Scientists have found that moderate and regular internet usage might appear to have cognitive benefits for older individuals.

The study, published in the August edition of the Journal of the American Geriatrics Society, found that, in fact, prolonged internet usage in late adulthood was correlated with a delay in cognitive impairment.

However, the authors of the paper from NYU’s School of Global Public Health said that “more research is required to ascertain potential negative consequences of excessive use”.

The researchers tracked adults aged between 50 to 65 years who were free from dementia for a little over 17 years, using the University of Michigan’s Health and Retirement Study, a longitudinal survey that contains information about 20,000 older American adults.

The paper said that between 2002 and 2018, the coordinators of the Michigan study surveyed participants every two years, inquiring whether they engaged in “regular” internet usage and, if so, quantifying the extent of their internet usage.

They received varied responses with 65 per cent of responders saying that they were regular internet users, and 21 per cent reported significant changes in their internet usage habits throughout their participation in the study. Some of the participants either passed away or developed dementia during the study period.

The study found that “regular internet usage was associated with approximately half the risk of dementia compared to non-regular usage”.

Among the participants who were active users, the new study’s authors identified a 1.54 per cent risk of developing dementia, whereas non-users appeared to have a significantly higher risk of 10.45 per cent.

However, the researchers pointed out a caveat. There appeared to be a correlation between excessive internet usage and the development of dementia as well.

The risk seemed to rise among those who used the internet for more than two hours per day.

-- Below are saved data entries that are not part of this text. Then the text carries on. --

Lemma ReplaceTables_step vs e ids name vs' r :
  in_step vs -> name_ok name -> vs_nextID vs + 1 < 2 ^ 64 -> Z.of_nat (size (vs_tables vs)) < maxTables ->
  ReplaceTables vs e ids name = (vs', r) ->
  in_step vs' /\
  match r with
  | Ok id => id = vs_nextID vs /\ vs_tables vs' = <[vs_nextID vs := name]> (without ids (vs_tables vs))
  | Err _ => vs_tables vs' = vs_tables vs
  end /\ (fe_fault e = None -> is_ok r = true).
Proof.
  intros Hin Hname Hn Hs E. assert (fe_fault e = None -> is_ok r = true) as Hf.
  { intros Hf. unfold ReplaceTables, persist, Write in E. rewrite Hf in E. by injection E as <- <-. }
  destruct (run_op_step vs e (OpReplace ids name) vs' (Some <$> r) Hin Hname Hn Hs) as [Hin' Hp].
  { unfold run_op. by rewrite E. }
  split; [done|]. split; [|done]. destruct r as [id|]; destruct Hp as [Hv Hp]; cbn in Hv; injection Hv as _ Hv; [|done].
  destruct Hp as [Hp _]. by destruct (Hp id eq_refl) as [-> _].
Qed.

(** Nothing goes wrong outside, and the output stays below 2^63 bytes. *)
Definition calm (env : compact_env) (st : store) (inputIDs : list Z) : Prop :=
  fe_fault (ce_build env) = None /\ fe_fault (ce_publish env) = None /\ ce_m env <= maxBloomBits /\
  forall ids paths merged data, plan st inputIDs = Ok (ids, paths, merged) ->
    add_all NewWriter merged ≫= Build (ce_m env) (ce_k env) = Ok data -> zlen data < 2 ^ 63.

Lemma merged_stored st inputIDs ids paths merged :
  compactable st inputIDs -> plan st inputIDs = Ok (ids, paths, merged) -> Forall stored merged.
Proof.
  intros Hcp Hplan. destruct (plan_Ok _ _ _ _ _ Hcp Hplan) as (Eids & _ & _ & Ha & _ & _ & _ & Hfrom).
  apply Forall_forall. intros e [[]%not_elem_of_nil|(id & Hid & He)]%Hfrom. destruct (Ha id Hid) as (name & Hn & _).
  rewrite Eids, merge_sort_Permutation in Hid. destruct (cp_read _ _ Hcp id name Hid Hn) as (r & es & Ho & [Hd _] & Hst).
  unfold contents_of in He. rewrite Hn, (table_entries_yields _ _ _ es Ho ltac:(by eapply drain_yields)) in He.
  rewrite Forall_forall in Hst. by apply Hst.
Qed.

(** In calm conditions the output is built and passes validation. *)
Lemma output_accepted env st inputIDs ids paths merged :
  compactable st inputIDs -> calm env st inputIDs -> plan st inputIDs = Ok (ids, paths, merged) -> merged <> [] ->
  exists fs, build_output env (st_files st) (outputFileName ids) merged = (fs, Ok tt) /\
    validateOutput fs (outputFileName ids) merged = None.
Proof.
  intros Hcp (Hb & _ & Hm & Hsz) Hplan Hne. destruct (plan_Ok _ _ _ _ _ Hcp Hplan) as (_ & _ & _ & _ & _ & Hs & _).
  destruct (add_files_ok env merged Hne Hs ltac:(by eapply merged_stored) Hm) as (data & Hd & Hr).
  destruct (Hr (Hsz _ _ _ _ Hplan Hd)) as (r & Ho & Hc & Hy). unfold build_output. rewrite Hd.
  destruct (Write _ _ _ data) as [f w] eqn:Ew. pose proof Ew as Ew2. apply Write_outcome in Ew.
  assert (w = Ok tt) as -> by (unfold Write in Ew2; rewrite Hb in Ew2; by injection Ew2). destruct Ew as [Ht _].
  eexists. split; [done|]. unfold validateOutput, open_path. rewrite lookup_insert_eq. cbn [mbind option_bind].
  rewrite Ht, Ho, Hc, Z.eqb_refl. cbn [negb].
  apply validate_loop_accepts; [done|lia].
Qed.

(** What a run of [Compact] must give: the same database, the version set in
    step with its manifest, and the inputs replaced or nothing changed. *)
Definition compact_outcome (st st' : store) (inputIDs : list Z) (r : result compact_error Result) : Prop :=
  in_step (st_vs st') /\ (forall key, view st' key = view st key) /\
  match r with
  | Err _ => vs_tables (st_vs st') = vs_tables (st_vs st)
  | Ok res =>
      TablesRemoved res = merge_sort Z.le inputIDs /\
      vs_tables (st_vs st') =
        (if OutputID res =? 0 then without (TablesRemoved res) (vs_tables (st_vs st))
         else <[OutputID res := OutputFileName res]> (without (TablesRemoved res) (vs_tables (st_vs st))))
  end.

(** A failed compaction touches the output file at most. *)
Lemma failed_outcome st st' inputIDs ids paths merged e :
  compactable st inputIDs -> plan st inputIDs = Ok (ids, paths, merged) ->
  in_step (st_vs st') -> vs_tables (st_vs st') = vs_tables (st_vs st) ->
  (forall name, name <> outputFileName ids -> open_path (st_files st') name = open_path (st_files st) name) ->
  compact_outcome st st' inputIDs (Err e).
Proof.
  intros Hcp Hplan Hin Ht Hf. split_and!; [done| |done]. apply view_same; [done|]. intros id name Hl.
  apply Hf. by eapply out_not_active.
Qed.
Example backlog_never_delivered_witness :
  backlog behind nb = 10 /\
  exists t' c, grpc_SendAppendEntries narrow Delivered calm_faults server_b nb (append_args (Tick behind calm_faults).1 nb) =
    (t', server_b, Err (unreachable nb c)).
Proof.
  split; [vm_compute; reflexivity|].
  refine (proj2 (backlog_never_delivered narrow Delivered calm_faults server_b nb behind (Tick behind calm_faults).1 _ _ _ _ _));
    [vm_compute; reflexivity|vm_compute; discriminate|vm_compute; reflexivity|vm_compute; reflexivity|].
  apply rtc_once, ld_tick.
Defined.

Example Close_does_not_last_witness :
  let '(t', err) := Close (MkGrpc (g_opts to_b) (g_addrs to_b) {[nb]}) [nb] (fun _ => false) in
  err = None /\ nb ∈ g_conns (grpc_SendAppendEntries t' Delivered calm_faults server_b nb (append_args behind nb)).1.1.
Proof.
  pose proof (Close_does_not_last (MkGrpc (g_opts to_b) (g_addrs to_b) {[nb]}) [nb] (fun _ => false) Delivered calm_faults server_b nb
    (append_args behind nb)) as Hc. unfold Close in *. destruct Hc as (He & _ & _ & Hin).
  - cbn [g_conns]. by rewrite elements_singleton.
  - vm_compute. eauto.
  - discriminate.
  - split; [by apply He|exact Hin].
Defined.
(* ===== verification/Gateway.v ===== *)
(** * The leader-following gateway

    internal/gateway/proxy.go: an HTTP proxy in front of a fixed set of
    nodes that keeps looking for the one that does not answer 421. What the
    network does with a request is a parameter. *)

From S2P Require Import Prelude Bytes Http Json.
From stdpp Require Import base tactics numbers sets list.
From Stdlib Require Import Strings.Byte.
From Stdlib Require Import ZArith Lia.
From Stdlib Require String.
Import String.StringSyntax.
#[local] Open Scope Z_scope.

(** ** Requests and responses *)

Record backend_request := MkBackendRequest {
  b_method : bytes; b_target : bytes; b_header : header; b_body : bytes }.
Record response := MkResponse { status : Z; resp_header : header; resp_body : bytes }.

Definition StatusMisdirectedRequest : Z := 421.
Definition DefaultMaxBodyBytes : Z := 4 * 2 ^ 20.
Definition maxAttempts : nat := 8.

Definition excludedHeaders : list bytes :=
  [lit "Connection"; lit "Proxy-Connection"; lit "Keep-Alive"; lit "Transfer-Encoding";
   lit "Te"; lit "Trailer"; lit "Upgrade"; lit "Proxy-Authenticate"; lit "Proxy-Authorization";
   lit "Content-Length"; lit "Host"].

Definition isExcludedHeader (name : bytes) : bool := existsb (fun h => EqualFold h name) excludedHeaders.

(** Copying into an empty header. *)
Definition copyHeader (src : header) : header := filter (fun kv => isExcludedHeader kv.1 = false) src.

(** ** The proxy *)

Record Proxy := MkProxy { backends : list bytes; maxBodyBytes : Z; guess : bytes }.
(** A second waiter can sleep on although its entry is applied: two
    entries are marked applied in a row, their signals merge into one, the
    waiter for the first takes it and returns, and the waiter for the second
    stays blocked until something else is applied or its deadline passes. *)
Theorem second_waiter_is_missed : exists s,
  rtc wait_step (MkWaiting follower1 [Checking 1; Checking 2]) s /\
  wt_waiters s = [Returned; Blocked 2] /\ missed s 1 /\
  lastApplied (wt_node s) = 2 /\ commitIndex (wt_node s) = 2 /\ LastIndex (log (wt_node s)) = 2.
Proof.
  set (n1 := set_applied follower1 1 true). set (n2 := set_applied n1 2 true). set (n3 := set_applied n2 2 false).
  exists (MkWaiting n3 [Returned; Blocked 2]). split.
  - eapply rtc_l; [apply (wait_block _ _ 0 1); vm_compute; reflexivity|].
    eapply rtc_l; [apply (wait_block _ _ 1 2); vm_compute; reflexivity|].
    eapply rtc_l; [apply (wait_mark _ _ 1 n1); vm_compute; reflexivity|].
    eapply rtc_l; [apply (wait_mark _ _ 2 n2); vm_compute; reflexivity|].
    eapply rtc_l; [apply (wait_receive _ _ 0 1); vm_compute; reflexivity|].
    eapply rtc_l; [apply (wait_return _ _ 0 1); vm_compute; congruence || reflexivity|]. reflexivity.
  - split_and!; try (vm_compute; reflexivity). exists 2. split_and!; vm_compute; congruence || reflexivity.
Qed.

(** ** Witnesses *)

(** A node that is a cluster of its own, elected, with one command applied. *)
Definition solo_files : FilePersister := MkFileP (MkFile None None None) (MkFile None None None).
Definition solo0 : DbNode :=
  match Open (MkDbConfig na [] true [x72] [x6b] 1 1 1) [] [] solo_files 0 with
  | Ok d => d
  | Err _ => MkDb [] replica1 None
  end.
Definition solo1 : DbNode := (Tick solo0 calm_faults).1.
Definition solo2 : DbNode := (Propose solo1 calm_faults put1).1.1.
Definition solo3 : DbNode := (ApplyAvailable solo2 quietly).1.1.
Definition quiet_reads : read_surroundings DbNode := MkReads (fun d => d) 1 (fun d => d) [] (fun d => d).

Example solo_runs :
  is_ok (Open (MkDbConfig na [] true [x72] [x6b] 1 1 1) [] [] solo_files 0) = true /\
  IsLeader solo1 = true /\ (Propose solo1 calm_faults put1).2 = Ok (1, 1) /\
  (ApplyAvailable solo2 quietly).2 = Ok tt /\ ConsistentGet solo3 quiet_reads [x6b] = (solo3, Ok [x31]) /\
  st_CommitIndex (dbst_Raft (Status solo3)) = 1 /\ dbst_Storage (Status solo3) = (1, 2).
Proof. split_and!; vm_compute; reflexivity. Qed.

Lemma applied_store_at m0 cmds d sm e c res k :
  sm_inv sm -> abs sm = state_at m0 cmds k -> 0 <= k -> cmds !! Z.to_nat k = Some c ->
  Apply sm e c = (db_sm d, Ok res) -> store_at m0 cmds (k + 1) d.
Proof.
  intros Hi Ha Hk Hc E. apply Apply_spec in E as [Hi' Hsp]; [|done]. split; [exact Hi'|].
  rewrite (state_at_step m0 cmds k c Hk Hc), <- Ha, Hsp. done.
Qed.

Lemma solo3_ok : db_ok ∅ [put1] solo3.
Proof.
  exists (0 + 1). split; [vm_compute; congruence|].
  apply (applied_store_at _ _ _ (NewKVStateMachine sample_store) sample_env put1 (MkResult true false [x6b] [x31] None));
    [exact sample_store_inv|reflexivity|lia|reflexivity|vm_compute; reflexivity].
Qed.

Lemma idle_keeps m0 cmds : keeps m0 cmds (fun d : DbNode => d).
Proof. intros d Hd. split; [exact Hd|lia]. Qed.


Example single_waiter_is_woken_witness :
  lastApplied follower1 = 0 /\ ~ missed (MkWaiting (set_applied follower1 1 true) [Blocked 1]) 0.
Proof.
  split; [vm_compute; reflexivity|].
  apply (single_waiter_is_woken follower1 1).
  eapply rtc_l; [apply (wait_block _ _ 0 1); vm_compute; reflexivity|].
  eapply rtc_l; [apply (wait_mark _ _ 1 (set_applied follower1 1 true)); vm_compute; reflexivity|]. reflexivity.
Defined.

One of the researchers, Gawon Cho, told Medscape Medical News: “Among older adults, regular internet users may experience a lower risk of dementia compared to non‐regular users, and longer periods of regular internet usage in late adulthood may help reduce the risks of subsequent dementia incidence.”

“Nonetheless, using the internet excessively daily may negatively affect the risk of dementia in older adults.”

The study mentions that “the lowest risk was observed among adults with 0.1–2 hours of usage, though estimates were non-significant due to small sample sizes”.